Die Mitteilungen eines Anrufbeantworters liefern die Geräuschkulisse zu dem Ausblick aus dem Zürcher Atelier des Filmemachers Thomas Imbach ("I Was a Swiss Banker"). Mit der Kamera fing er ganz alltägliche Stimmungen ein und zeigt das Stadtpanorama aus ganz unterschiedlichen Perspektiven. Es ist die Tristesse der Gewohnheit, die er darstellt. Eine Frau, die Tag für Tag die Zeitung austrägt, der qualmende Schlot im Hintergrund, die Züge, die vorbeifahren ...
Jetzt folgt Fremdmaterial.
(** * An FDC3 desktop-agent broker: the background script of the extension

    A shallow embedding of [src/background.js]: the connection registry, the
    channel and context state, the intent listener registry, candidate
    gathering for [raiseIntent], the dispatch of [resolveIntent] and the
    manifest-driven construction of launch URLs.

    JavaScript objects used as dictionaries are finite maps keyed by strings
    (properties inherited from [Object.prototype] are not modelled).  A
    handler is a function from the broker state to an outcome, the state it
    leaves behind and the effects it performed on the way: an exception
    aborts a handler but does not undo what it already did. *)

From Stdlib Require Import ZArith Ascii.
From stdpp Require Import base option list strings gmap pretty.

Set Warnings "-register-all".

(** ** JavaScript values and errors *)

Inductive JsError := TypeError | ReferenceError.

Inductive Outcome (A : Type) :=
| Ret (a : A)
| Throw (e : JsError).
Arguments Ret {A} a.
Arguments Throw {A} e.

#[global] Instance outcome_ret : MRet Outcome := λ A a, Ret a.
#[global] Instance outcome_bind : MBind Outcome := λ A B k m,
  match m with
  | Ret a => k a
  | Throw e => Throw e
  end.
Definition wrap_u32 (z : Z) : Z := z `mod` 4294967296.
Definition wrap_u64 (z : Z) : Z := z `mod` 18446744073709551616.
Definition wrap_i64 (z : Z) : Z :=
  (z + 9223372036854775808) `mod` 18446744073709551616 - 9223372036854775808.

(** [checked_add] and [checked_mul] of [u64]/[usize] (64-bit targets). *)
Definition checked_add (a b : Z) : option Z :=
  if decide (a + b ≤ u64_max)%Z then Some (a + b)%Z else None.
Definition checked_mul (a b : Z) : option Z :=
  if decide (a * b ≤ u64_max)%Z then Some (a * b)%Z else None.
Definition saturating_sub (a b : Z) : Z := Z.max 0 (a - b).

Lemma wrap_i64_small z : (i64_min ≤ z ≤ i64_max)%Z → wrap_i64 z = z.
Proof.
  unfold wrap_i64, i64_min, i64_max. intros.
  rewrite Z.mod_small; lia.
Qed.

Lemma wrap_u64_range z : (0 ≤ wrap_u64 z ≤ u64_max)%Z.
Proof. unfold wrap_u64, u64_max. pose proof (Z.mod_pos_bound z 18446744073709551616). lia. Qed.

Lemma wrap_u64_small z : (0 ≤ z ≤ u64_max)%Z → wrap_u64 z = z.
Proof. unfold wrap_u64, u64_max. intros. rewrite Z.mod_small; lia. Qed.

Lemma wrap_u32_small z : (0 ≤ z ≤ u32_max)%Z → wrap_u32 z = z.
Proof. unfold wrap_u32, u32_max. intros. rewrite Z.mod_small; lia. Qed.

(** ** Fallible code

    [Result<T, E>] of the source. *)

Inductive result (T E : Type) : Type :=
| Ok (v : T)
| Err (e : E).
Arguments Ok {T E} _.
Arguments Err {T E} _.

Definition is_ok {T E} (r : result T E) : bool :=
  match r with Ok _ => true | Err _ => false end.
Definition result_ok {T E} (r : result T E) : option T :=
  match r with Ok v => Some v | Err _ => None end.

Notation "'let?' p ':=' c 'in' k" :=
  (match c with Ok p => k | Err e => Err e end)
  (at level 10, p pattern, c at level 200, k at level 200) : stdpp_scope.

#[global] Instance result_eq_dec {T E} `{EqDecision T, EqDecision E} :
  EqDecision (result T E).
Proof. solve_decision. Defined.

(** ** Automation *)

Create HintDb coredrop.
Create Rewrite HintDb coredrop.

(** [destruct_cond] splits on the innermost condition of the goal or of a
    hypothesis; the workhorse for code with guards and early returns. *)
Ltac destruct_cond :=
  match goal with
  | |- context [if ?c then _ else _] => destruct c eqn:?
  | H : context [if ?c then _ else _] |- _ => destruct c eqn:?
  | |- context [match ?c with _ => _ end] => destruct c eqn:?
  | H : context [match ?c with _ => _ end] |- _ => destruct c eqn:?
  end.

Ltac split_conds := repeat (destruct_cond; simplify_eq/=; try done).

(** [bool_hyps] turns boolean guards into propositions. *)
Ltac bool_hyps :=
  repeat match goal with
  | H : (_ && _) = true |- _ => apply andb_prop in H as [? ?]
  | H : (_ || _) = false |- _ => apply orb_false_elim in H as [? ?]
  | H : negb _ = true |- _ => apply negb_true_iff in H
  | H : negb _ = false |- _ => apply negb_false_iff in H
  | H : bool_decide _ = true |- _ => apply bool_decide_eq_true in H
  | H : bool_decide _ = false |- _ => apply bool_decide_eq_false in H
  | H : (_ =? _)%Z = true |- _ => apply Z.eqb_eq in H
  | H : (_ =? _)%Z = false |- _ => apply Z.eqb_neq in H
  | H : (_ <=? _)%Z = true |- _ => apply Z.leb_le in H
  | H : (_ <=? _)%Z = false |- _ => apply Z.leb_gt in H
  | H : (_ <? _)%Z = true |- _ => apply Z.ltb_lt in H
  | H : (_ <? _)%Z = false |- _ => apply Z.ltb_ge in H
  end.

(** ** Generic list lemmas *)

(** The first [n] bytes; [Read::take] and [Vec::truncate]. *)
Definition takeZ {A} (n : Z) (s : list A) : list A :=
  take (Z.to_nat (Z.min n (Z.of_nat (length s)))) s.

Lemma takeZ_all {A} n (s : list A) : (Z.of_nat (length s) ≤ n)%Z → takeZ n s = s.
Proof. intros H. unfold takeZ. apply take_ge. lia. Qed.

Lemma takeZ_nil {A} n : takeZ n (@nil A) = [].
Proof. apply take_nil. Qed.

Lemma takeZ_0 {A} (s : list A) : takeZ 0 s = [].
Proof. unfold takeZ. by rewrite Z.min_l by lia. Qed.

Lemma length_takeZ {A} n (s : list A) :
  (0 ≤ n)%Z → Z.of_nat (length (takeZ n s)) = Z.min n (Z.of_nat (length s)).
Proof. intros. unfold takeZ. rewrite length_take. lia. Qed.

Lemma takeZ_takeZ {A} m n (s : list A) : (0 ≤ m ≤ n)%Z → takeZ m (takeZ n s) = takeZ m s.
Proof.
  intros. unfold takeZ at 1. rewrite length_takeZ by lia. unfold takeZ.
  rewrite take_take. f_equal. lia.
Qed.


Section lists.
Context {A : Type}.
Implicit Types (l k : list A) (P Q : A → bool).

Lemma forallb_Forall P l : forallb P l = true ↔ Forall (λ x, P x = true) l.
Proof.
  induction l as [|x l IH]; simpl.
  - split; [constructor | done].
  - rewrite andb_true_iff, IH, Forall_cons. done.
Qed.

Lemma forallb_app_iff P l k :
  forallb P (l ++ k) = true ↔ forallb P l = true ∧ forallb P k = true.
Proof. rewrite forallb_app. apply andb_true_iff. Qed.

Lemma forallb_weaken P Q l :
  (∀ x, P x = true → Q x = true) → forallb P l = true → forallb Q l = true.
Proof.
  intros HPQ. rewrite !forallb_Forall. intros H.
  eapply Forall_impl; [exact H | auto].
Qed.

Lemma forallb_not_elem P l x :
  forallb P l = true → P x = false → x ∉ l.
Proof.
  rewrite forallb_Forall, Forall_forall. intros H Hx Hin.
  specialize (H x Hin). congruence.
Qed.

(** Two words made of characters of a class, each followed by a separator
    outside it, are equal as soon as the whole texts are. *)
Lemma app_sep_inj P l1 l2 (c : A) k1 k2 :
  forallb P l1 = true → forallb P l2 = true → P c = false →
  l1 ++ c :: k1 = l2 ++ c :: k2 → l1 = l2 ∧ k1 = k2.
Proof.
  intros H1 H2 Hc. revert l2 H2.
  induction l1 as [|x l1 IH]; intros [|y l2] H2 Heq;
    simpl in *; simplify_eq; bool_hyps; try congruence; [done|].
  destruct (IH ltac:(done) l2 ltac:(done) ltac:(done)) as [-> ->]. done.
Qed.

Lemma filter_length_le (R : A → Prop) `{∀ x, Decision (R x)} l :
  length (filter R l) ≤ length l.
Proof.
  induction l as [|x l IH]; [done|].
  rewrite filter_cons. case_decide; simpl; lia.
Qed.

Lemma filter_all (R : A → Prop) `{∀ x, Decision (R x)} l :
  Forall R l → filter R l = l.
Proof.
  induction 1 as [|x l Hx _ IH]; [done|].
  rewrite filter_cons_True by done. by f_equal.
Qed.

Lemma filter_none (R : A → Prop) `{∀ x, Decision (R x)} l :
  Forall (λ x, ¬ R x) l → filter R l = [].
Proof.
  induction 1 as [|x l Hx _ IH]; [done|].
  by rewrite filter_cons_False.
Qed.
End lists.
Was anfangs wie eine willkürliche Geräuschkulisse wirkt, entwickelt sich im Laufe dieser ungewöhnlichen, fiktiven Autobiografie zum wichtigsten Mittel des Films. Die Nachrichten des Anrufbeantworters, die anfangs wie aus dem Zusammenhang gerissen wirken, erschaffen im Laufe der Dokumentation ein dramaturgisches Gemälde rund um den Regisseur. Krankheit, Tod, Schwangerschaft, Geburt, Trennung, Erfolge, Misserfolge - schwer verdauliche Kost und doch ein ganz normales Leben, was hier gezeigt wird. Aber wer geht dafür ins Kino?